• Activity: Of the entries below, restate word for word only the section that runs from the line with "f4g8_19 ← chk 64 (f4 * g8_19);" to the line with "f9g9_38 ← chk 64 (f9_2 * g9_19);", counting both ends.

------

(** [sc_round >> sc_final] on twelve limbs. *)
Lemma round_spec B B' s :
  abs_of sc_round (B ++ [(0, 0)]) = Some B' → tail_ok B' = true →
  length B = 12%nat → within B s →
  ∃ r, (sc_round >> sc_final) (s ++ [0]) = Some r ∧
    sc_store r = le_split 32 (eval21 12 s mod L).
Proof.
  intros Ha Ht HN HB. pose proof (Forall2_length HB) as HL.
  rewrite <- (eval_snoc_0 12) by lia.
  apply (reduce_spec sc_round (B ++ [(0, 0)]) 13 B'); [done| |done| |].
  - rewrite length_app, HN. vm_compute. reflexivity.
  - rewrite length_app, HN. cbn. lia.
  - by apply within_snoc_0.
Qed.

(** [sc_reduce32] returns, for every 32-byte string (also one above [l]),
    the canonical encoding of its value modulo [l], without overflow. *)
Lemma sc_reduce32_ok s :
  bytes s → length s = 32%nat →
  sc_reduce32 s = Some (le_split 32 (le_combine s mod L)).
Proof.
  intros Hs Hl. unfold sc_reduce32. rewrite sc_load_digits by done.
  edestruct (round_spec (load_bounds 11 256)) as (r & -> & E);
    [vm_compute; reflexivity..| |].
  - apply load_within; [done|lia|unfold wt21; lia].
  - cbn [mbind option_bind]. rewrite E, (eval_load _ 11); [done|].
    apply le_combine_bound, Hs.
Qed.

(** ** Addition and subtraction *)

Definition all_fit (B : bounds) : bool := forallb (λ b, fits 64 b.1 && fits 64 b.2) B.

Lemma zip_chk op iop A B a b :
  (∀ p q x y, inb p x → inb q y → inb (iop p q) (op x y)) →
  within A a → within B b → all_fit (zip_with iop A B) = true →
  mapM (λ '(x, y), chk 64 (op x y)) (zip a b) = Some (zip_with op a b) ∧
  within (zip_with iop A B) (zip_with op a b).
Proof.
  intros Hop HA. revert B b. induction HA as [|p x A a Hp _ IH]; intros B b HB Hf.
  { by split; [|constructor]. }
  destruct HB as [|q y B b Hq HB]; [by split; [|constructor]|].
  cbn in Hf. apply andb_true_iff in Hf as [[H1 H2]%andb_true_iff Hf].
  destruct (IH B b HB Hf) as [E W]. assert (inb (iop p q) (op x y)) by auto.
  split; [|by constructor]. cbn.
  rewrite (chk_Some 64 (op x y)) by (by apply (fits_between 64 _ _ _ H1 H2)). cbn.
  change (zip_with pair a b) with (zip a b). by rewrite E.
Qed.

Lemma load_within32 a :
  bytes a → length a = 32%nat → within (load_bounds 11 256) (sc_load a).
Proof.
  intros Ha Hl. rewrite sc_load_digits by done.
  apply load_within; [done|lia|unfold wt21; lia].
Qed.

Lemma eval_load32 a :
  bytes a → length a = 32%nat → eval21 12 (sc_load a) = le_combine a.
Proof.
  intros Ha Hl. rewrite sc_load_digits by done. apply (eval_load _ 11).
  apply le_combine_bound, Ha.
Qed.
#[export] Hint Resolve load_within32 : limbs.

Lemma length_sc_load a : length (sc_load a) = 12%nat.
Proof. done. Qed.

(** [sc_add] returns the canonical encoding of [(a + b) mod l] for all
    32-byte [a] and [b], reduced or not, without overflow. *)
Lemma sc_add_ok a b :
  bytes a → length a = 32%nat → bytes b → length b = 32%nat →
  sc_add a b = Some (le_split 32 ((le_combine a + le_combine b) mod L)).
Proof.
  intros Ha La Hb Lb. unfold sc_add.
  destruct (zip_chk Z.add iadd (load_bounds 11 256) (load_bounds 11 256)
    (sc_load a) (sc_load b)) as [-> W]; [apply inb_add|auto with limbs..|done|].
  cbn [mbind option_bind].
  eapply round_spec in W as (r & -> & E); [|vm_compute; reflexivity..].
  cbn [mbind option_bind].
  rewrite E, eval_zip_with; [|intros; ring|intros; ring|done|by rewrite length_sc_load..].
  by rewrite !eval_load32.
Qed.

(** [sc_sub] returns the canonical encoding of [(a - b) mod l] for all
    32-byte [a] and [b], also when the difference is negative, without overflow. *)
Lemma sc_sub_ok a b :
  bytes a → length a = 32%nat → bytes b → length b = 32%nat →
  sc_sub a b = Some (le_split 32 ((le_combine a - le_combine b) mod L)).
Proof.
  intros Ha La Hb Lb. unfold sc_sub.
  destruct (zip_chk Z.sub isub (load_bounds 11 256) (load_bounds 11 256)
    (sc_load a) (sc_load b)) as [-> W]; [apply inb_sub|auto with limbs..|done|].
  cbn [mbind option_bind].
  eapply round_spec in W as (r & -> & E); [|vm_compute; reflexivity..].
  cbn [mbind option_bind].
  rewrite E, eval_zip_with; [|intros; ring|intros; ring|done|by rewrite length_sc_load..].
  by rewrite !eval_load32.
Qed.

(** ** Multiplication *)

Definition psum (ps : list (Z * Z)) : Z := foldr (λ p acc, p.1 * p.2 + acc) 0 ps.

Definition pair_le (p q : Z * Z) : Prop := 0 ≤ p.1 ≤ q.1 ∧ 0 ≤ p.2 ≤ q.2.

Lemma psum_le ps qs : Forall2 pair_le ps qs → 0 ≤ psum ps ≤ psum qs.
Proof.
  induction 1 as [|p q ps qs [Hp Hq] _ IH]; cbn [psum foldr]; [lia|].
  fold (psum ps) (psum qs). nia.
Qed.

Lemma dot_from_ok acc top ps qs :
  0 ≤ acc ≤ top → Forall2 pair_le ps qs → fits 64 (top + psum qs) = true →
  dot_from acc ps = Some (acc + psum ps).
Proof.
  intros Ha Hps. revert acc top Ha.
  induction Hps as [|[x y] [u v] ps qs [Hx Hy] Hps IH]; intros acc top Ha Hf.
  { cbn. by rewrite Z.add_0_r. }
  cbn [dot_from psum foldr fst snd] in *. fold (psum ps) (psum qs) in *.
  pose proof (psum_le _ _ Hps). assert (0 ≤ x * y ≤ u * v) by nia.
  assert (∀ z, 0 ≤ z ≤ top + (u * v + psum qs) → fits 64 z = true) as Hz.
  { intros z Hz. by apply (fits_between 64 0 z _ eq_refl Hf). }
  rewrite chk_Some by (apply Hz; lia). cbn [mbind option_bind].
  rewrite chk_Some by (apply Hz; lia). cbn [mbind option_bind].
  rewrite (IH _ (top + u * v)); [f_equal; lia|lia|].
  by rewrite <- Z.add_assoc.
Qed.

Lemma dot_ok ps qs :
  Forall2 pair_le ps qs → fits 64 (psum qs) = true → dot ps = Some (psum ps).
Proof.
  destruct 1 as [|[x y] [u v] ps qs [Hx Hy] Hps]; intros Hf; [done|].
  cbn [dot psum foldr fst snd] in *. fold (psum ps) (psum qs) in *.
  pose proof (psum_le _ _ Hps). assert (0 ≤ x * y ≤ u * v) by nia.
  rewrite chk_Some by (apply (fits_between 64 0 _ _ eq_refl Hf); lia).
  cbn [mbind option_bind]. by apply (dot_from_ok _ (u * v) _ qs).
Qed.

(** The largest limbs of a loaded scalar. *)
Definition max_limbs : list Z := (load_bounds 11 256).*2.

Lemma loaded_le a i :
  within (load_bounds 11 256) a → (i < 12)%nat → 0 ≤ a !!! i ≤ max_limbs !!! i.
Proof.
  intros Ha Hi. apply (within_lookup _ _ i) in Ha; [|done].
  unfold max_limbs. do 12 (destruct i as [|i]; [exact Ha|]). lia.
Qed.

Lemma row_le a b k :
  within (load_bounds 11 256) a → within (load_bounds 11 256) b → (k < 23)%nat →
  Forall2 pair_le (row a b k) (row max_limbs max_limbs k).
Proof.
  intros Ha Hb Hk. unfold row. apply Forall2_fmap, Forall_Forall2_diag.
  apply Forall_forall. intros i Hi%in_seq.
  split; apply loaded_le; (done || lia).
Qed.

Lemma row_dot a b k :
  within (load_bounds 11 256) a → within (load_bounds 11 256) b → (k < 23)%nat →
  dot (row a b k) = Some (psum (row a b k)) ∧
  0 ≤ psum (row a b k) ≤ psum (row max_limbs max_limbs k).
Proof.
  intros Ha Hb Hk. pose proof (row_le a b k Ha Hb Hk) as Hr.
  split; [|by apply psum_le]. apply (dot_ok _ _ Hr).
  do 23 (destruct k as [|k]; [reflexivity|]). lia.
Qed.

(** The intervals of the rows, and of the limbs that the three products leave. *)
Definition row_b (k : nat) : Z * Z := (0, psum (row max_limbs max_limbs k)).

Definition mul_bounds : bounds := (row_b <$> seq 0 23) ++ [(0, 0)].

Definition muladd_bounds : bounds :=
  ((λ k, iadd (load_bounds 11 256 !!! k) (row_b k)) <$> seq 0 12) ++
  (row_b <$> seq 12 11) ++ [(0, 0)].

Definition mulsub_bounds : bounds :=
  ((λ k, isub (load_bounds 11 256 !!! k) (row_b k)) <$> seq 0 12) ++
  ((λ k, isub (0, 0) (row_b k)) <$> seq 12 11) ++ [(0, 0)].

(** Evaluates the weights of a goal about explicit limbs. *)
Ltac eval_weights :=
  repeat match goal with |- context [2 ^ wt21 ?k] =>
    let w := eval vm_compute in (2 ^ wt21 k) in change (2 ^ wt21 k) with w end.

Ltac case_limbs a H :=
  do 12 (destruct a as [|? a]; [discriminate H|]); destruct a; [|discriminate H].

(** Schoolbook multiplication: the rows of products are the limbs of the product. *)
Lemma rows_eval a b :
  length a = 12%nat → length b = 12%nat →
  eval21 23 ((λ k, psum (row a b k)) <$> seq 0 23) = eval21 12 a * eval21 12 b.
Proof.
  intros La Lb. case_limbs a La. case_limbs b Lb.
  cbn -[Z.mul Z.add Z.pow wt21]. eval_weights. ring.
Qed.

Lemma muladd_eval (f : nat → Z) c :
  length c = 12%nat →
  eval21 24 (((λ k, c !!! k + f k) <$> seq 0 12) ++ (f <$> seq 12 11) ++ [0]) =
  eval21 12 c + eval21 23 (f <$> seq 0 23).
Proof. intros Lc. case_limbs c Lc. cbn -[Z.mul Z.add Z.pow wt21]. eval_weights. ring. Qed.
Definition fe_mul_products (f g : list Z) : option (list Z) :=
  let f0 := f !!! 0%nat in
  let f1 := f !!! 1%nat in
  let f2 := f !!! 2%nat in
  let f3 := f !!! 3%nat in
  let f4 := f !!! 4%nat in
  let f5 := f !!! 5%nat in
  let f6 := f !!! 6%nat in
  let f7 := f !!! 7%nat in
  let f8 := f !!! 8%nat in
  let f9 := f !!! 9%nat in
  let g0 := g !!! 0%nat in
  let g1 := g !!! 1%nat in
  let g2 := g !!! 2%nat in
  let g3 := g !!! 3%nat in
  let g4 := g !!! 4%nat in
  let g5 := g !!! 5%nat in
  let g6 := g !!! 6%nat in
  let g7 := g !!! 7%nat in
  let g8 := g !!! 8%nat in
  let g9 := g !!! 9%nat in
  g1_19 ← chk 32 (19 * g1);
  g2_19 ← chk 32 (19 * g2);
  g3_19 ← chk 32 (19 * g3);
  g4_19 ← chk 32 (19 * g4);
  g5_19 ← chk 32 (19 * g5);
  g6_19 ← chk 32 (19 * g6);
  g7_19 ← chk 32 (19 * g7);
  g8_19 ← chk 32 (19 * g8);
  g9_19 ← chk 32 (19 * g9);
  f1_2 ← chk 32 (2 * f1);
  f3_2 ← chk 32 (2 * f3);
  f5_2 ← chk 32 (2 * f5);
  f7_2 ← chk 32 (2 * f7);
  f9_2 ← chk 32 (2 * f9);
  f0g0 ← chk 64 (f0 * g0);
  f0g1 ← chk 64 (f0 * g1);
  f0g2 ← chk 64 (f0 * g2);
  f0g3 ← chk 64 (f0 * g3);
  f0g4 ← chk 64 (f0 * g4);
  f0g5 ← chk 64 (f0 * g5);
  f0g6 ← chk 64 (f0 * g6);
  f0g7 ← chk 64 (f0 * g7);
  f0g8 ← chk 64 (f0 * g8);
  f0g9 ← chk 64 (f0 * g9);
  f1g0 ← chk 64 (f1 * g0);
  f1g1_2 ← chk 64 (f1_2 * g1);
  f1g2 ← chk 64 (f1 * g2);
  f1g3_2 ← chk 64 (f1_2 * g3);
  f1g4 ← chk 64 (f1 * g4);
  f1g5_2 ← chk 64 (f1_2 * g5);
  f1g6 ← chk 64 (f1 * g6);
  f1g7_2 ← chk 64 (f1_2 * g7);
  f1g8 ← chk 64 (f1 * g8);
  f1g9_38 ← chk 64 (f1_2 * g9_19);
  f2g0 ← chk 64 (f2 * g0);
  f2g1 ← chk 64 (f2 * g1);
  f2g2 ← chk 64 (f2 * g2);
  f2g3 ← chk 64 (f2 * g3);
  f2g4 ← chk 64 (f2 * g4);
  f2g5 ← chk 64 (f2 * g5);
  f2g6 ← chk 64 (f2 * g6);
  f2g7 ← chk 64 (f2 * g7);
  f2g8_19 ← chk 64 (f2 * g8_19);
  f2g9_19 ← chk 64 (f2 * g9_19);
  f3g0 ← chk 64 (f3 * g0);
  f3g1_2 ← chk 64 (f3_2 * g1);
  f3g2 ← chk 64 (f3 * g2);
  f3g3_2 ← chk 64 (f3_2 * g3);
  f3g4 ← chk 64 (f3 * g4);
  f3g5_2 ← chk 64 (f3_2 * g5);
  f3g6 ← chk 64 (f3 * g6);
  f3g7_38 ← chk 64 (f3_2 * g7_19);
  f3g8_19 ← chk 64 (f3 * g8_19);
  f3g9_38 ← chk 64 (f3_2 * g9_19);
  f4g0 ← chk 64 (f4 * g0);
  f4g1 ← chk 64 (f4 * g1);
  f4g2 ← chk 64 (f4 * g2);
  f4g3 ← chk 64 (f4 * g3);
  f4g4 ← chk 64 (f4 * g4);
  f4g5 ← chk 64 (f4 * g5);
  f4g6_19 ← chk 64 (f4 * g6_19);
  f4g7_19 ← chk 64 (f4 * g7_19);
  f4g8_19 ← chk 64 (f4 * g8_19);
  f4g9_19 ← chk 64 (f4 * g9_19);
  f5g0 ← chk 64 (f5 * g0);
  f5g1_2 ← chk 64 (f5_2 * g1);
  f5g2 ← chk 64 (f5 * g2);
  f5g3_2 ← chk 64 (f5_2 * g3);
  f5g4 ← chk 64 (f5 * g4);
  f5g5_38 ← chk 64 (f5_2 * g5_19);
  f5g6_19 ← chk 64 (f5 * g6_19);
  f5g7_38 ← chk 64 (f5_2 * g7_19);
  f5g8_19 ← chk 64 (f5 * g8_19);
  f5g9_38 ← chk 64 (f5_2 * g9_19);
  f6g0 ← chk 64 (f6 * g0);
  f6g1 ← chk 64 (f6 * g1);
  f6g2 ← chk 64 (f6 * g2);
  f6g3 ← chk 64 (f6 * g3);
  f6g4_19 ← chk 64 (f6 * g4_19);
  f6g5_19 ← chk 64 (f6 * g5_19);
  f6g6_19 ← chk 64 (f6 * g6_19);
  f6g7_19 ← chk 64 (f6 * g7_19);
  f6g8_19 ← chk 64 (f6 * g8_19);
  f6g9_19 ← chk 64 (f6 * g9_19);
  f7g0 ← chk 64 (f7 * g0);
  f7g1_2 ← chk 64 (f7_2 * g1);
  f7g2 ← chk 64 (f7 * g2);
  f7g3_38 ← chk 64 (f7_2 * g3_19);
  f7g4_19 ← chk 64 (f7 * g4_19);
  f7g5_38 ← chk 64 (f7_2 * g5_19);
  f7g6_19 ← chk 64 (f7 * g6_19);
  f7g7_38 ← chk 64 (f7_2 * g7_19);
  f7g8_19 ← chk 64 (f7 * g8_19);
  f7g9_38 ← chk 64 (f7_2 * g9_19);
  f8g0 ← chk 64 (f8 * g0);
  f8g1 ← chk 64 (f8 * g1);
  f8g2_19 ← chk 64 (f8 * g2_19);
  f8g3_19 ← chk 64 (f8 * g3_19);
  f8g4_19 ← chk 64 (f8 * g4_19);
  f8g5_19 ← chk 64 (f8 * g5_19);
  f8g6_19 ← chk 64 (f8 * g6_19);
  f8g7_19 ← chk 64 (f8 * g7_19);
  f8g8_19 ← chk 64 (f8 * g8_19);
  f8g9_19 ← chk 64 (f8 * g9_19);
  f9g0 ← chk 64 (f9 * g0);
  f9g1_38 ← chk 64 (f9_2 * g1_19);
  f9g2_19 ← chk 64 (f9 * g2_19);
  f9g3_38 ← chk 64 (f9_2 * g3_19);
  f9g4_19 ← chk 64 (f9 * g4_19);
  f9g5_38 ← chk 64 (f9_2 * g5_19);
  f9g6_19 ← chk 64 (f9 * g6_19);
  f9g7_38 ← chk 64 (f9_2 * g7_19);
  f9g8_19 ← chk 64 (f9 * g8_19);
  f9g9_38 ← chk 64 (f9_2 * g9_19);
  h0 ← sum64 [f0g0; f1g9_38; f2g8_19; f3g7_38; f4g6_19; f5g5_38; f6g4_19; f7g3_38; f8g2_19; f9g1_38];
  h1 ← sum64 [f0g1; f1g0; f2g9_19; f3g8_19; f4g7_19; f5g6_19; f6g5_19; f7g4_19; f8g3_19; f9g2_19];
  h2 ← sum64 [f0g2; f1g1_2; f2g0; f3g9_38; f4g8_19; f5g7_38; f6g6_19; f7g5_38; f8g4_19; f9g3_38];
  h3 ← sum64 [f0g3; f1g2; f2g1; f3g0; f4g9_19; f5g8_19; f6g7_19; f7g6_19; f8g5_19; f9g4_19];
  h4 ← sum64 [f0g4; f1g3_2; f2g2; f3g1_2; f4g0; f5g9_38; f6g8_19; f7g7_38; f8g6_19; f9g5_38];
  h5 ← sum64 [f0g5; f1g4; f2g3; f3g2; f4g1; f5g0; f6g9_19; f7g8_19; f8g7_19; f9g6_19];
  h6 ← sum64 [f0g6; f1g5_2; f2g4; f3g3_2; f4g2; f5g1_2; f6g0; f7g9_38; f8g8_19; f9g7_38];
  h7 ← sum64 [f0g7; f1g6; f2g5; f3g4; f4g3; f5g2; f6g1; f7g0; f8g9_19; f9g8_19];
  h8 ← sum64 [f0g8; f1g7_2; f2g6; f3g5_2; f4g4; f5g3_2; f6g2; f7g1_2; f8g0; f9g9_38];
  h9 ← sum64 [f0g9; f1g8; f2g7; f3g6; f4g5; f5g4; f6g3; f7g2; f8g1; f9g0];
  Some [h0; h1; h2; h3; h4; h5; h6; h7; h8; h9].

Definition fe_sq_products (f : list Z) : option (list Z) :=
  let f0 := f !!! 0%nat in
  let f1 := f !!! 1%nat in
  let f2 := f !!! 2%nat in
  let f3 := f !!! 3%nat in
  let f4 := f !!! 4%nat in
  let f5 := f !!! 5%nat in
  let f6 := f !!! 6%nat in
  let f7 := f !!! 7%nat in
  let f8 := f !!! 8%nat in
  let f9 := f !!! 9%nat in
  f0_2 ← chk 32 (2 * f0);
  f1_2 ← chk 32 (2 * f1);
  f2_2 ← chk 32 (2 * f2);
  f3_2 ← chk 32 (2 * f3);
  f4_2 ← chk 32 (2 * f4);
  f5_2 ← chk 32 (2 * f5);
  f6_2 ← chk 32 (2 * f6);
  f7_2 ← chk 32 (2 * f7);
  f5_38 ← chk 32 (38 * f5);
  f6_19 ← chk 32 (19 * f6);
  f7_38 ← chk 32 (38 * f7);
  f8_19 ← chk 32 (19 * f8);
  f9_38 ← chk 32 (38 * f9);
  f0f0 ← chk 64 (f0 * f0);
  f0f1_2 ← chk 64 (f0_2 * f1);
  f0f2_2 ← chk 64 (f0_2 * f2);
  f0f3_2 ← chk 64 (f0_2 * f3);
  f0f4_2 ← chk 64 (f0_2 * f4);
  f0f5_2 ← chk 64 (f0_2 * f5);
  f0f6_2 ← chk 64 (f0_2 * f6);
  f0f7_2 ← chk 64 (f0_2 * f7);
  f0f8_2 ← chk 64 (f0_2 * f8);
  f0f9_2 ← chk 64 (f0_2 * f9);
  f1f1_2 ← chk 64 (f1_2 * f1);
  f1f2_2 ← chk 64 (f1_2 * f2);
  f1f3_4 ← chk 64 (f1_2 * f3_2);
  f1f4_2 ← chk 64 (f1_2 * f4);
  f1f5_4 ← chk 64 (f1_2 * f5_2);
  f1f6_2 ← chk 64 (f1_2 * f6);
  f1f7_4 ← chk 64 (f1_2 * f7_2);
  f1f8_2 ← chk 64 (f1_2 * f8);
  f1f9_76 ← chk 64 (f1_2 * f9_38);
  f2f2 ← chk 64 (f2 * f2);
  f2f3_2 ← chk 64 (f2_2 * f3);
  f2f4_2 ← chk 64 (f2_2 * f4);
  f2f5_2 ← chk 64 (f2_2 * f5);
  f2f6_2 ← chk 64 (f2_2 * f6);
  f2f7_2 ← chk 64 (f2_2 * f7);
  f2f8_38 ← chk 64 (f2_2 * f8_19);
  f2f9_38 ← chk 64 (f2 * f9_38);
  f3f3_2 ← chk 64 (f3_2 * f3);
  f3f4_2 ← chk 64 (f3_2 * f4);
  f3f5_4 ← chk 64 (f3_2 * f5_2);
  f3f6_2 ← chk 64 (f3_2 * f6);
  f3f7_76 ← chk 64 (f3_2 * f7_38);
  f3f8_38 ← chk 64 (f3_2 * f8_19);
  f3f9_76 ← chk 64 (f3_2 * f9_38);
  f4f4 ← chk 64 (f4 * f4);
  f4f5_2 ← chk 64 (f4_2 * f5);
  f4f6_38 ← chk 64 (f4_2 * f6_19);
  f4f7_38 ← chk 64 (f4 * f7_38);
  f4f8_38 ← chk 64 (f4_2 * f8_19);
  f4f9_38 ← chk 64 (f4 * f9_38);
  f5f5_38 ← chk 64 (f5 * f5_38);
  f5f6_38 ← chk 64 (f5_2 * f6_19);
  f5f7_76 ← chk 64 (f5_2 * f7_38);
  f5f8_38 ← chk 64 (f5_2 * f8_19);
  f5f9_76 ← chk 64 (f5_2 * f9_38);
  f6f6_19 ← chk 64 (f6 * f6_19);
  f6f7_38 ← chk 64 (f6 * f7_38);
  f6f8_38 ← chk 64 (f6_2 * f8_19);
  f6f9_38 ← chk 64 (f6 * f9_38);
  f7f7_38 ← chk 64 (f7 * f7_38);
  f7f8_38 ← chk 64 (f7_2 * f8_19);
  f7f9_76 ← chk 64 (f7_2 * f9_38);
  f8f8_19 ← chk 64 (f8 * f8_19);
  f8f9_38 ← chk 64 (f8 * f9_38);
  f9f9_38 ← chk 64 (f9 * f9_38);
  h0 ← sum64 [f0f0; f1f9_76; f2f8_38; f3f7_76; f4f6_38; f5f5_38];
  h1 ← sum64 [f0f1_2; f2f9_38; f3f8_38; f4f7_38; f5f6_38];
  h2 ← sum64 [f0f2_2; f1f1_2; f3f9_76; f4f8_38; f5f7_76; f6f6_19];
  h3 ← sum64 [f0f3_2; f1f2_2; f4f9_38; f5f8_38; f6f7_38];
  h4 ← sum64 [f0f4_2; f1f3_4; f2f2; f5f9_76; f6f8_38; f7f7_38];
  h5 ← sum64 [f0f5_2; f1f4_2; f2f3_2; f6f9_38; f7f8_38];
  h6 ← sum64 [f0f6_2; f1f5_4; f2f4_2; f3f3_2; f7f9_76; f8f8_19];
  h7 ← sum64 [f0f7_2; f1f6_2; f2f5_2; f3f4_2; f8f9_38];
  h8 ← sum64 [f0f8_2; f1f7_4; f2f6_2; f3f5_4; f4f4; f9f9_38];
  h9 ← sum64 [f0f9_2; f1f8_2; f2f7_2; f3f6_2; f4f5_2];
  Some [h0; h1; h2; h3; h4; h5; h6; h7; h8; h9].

------

• Worked solution:
  f4g8_19 ← chk 64 (f4 * g8_19);
  f4g9_19 ← chk 64 (f4 * g9_19);
  f5g0 ← chk 64 (f5 * g0);
  f5g1_2 ← chk 64 (f5_2 * g1);
  f5g2 ← chk 64 (f5 * g2);
  f5g3_2 ← chk 64 (f5_2 * g3);
  f5g4 ← chk 64 (f5 * g4);
  f5g5_38 ← chk 64 (f5_2 * g5_19);
  f5g6_19 ← chk 64 (f5 * g6_19);
  f5g7_38 ← chk 64 (f5_2 * g7_19);
  f5g8_19 ← chk 64 (f5 * g8_19);
  f5g9_38 ← chk 64 (f5_2 * g9_19);
  f6g0 ← chk 64 (f6 * g0);
  f6g1 ← chk 64 (f6 * g1);
  f6g2 ← chk 64 (f6 * g2);
  f6g3 ← chk 64 (f6 * g3);
  f6g4_19 ← chk 64 (f6 * g4_19);
  f6g5_19 ← chk 64 (f6 * g5_19);
  f6g6_19 ← chk 64 (f6 * g6_19);
  f6g7_19 ← chk 64 (f6 * g7_19);
  f6g8_19 ← chk 64 (f6 * g8_19);
  f6g9_19 ← chk 64 (f6 * g9_19);
  f7g0 ← chk 64 (f7 * g0);
  f7g1_2 ← chk 64 (f7_2 * g1);
  f7g2 ← chk 64 (f7 * g2);
  f7g3_38 ← chk 64 (f7_2 * g3_19);
  f7g4_19 ← chk 64 (f7 * g4_19);
  f7g5_38 ← chk 64 (f7_2 * g5_19);
  f7g6_19 ← chk 64 (f7 * g6_19);
  f7g7_38 ← chk 64 (f7_2 * g7_19);
  f7g8_19 ← chk 64 (f7 * g8_19);
  f7g9_38 ← chk 64 (f7_2 * g9_19);
  f8g0 ← chk 64 (f8 * g0);
  f8g1 ← chk 64 (f8 * g1);
  f8g2_19 ← chk 64 (f8 * g2_19);
  f8g3_19 ← chk 64 (f8 * g3_19);
  f8g4_19 ← chk 64 (f8 * g4_19);
  f8g5_19 ← chk 64 (f8 * g5_19);
  f8g6_19 ← chk 64 (f8 * g6_19);
  f8g7_19 ← chk 64 (f8 * g7_19);
  f8g8_19 ← chk 64 (f8 * g8_19);
  f8g9_19 ← chk 64 (f8 * g9_19);
  f9g0 ← chk 64 (f9 * g0);
  f9g1_38 ← chk 64 (f9_2 * g1_19);
  f9g2_19 ← chk 64 (f9 * g2_19);
  f9g3_38 ← chk 64 (f9_2 * g3_19);
  f9g4_19 ← chk 64 (f9 * g4_19);
  f9g5_38 ← chk 64 (f9_2 * g5_19);
  f9g6_19 ← chk 64 (f9 * g6_19);
  f9g7_38 ← chk 64 (f9_2 * g7_19);
  f9g8_19 ← chk 64 (f9 * g8_19);
  f9g9_38 ← chk 64 (f9_2 * g9_19);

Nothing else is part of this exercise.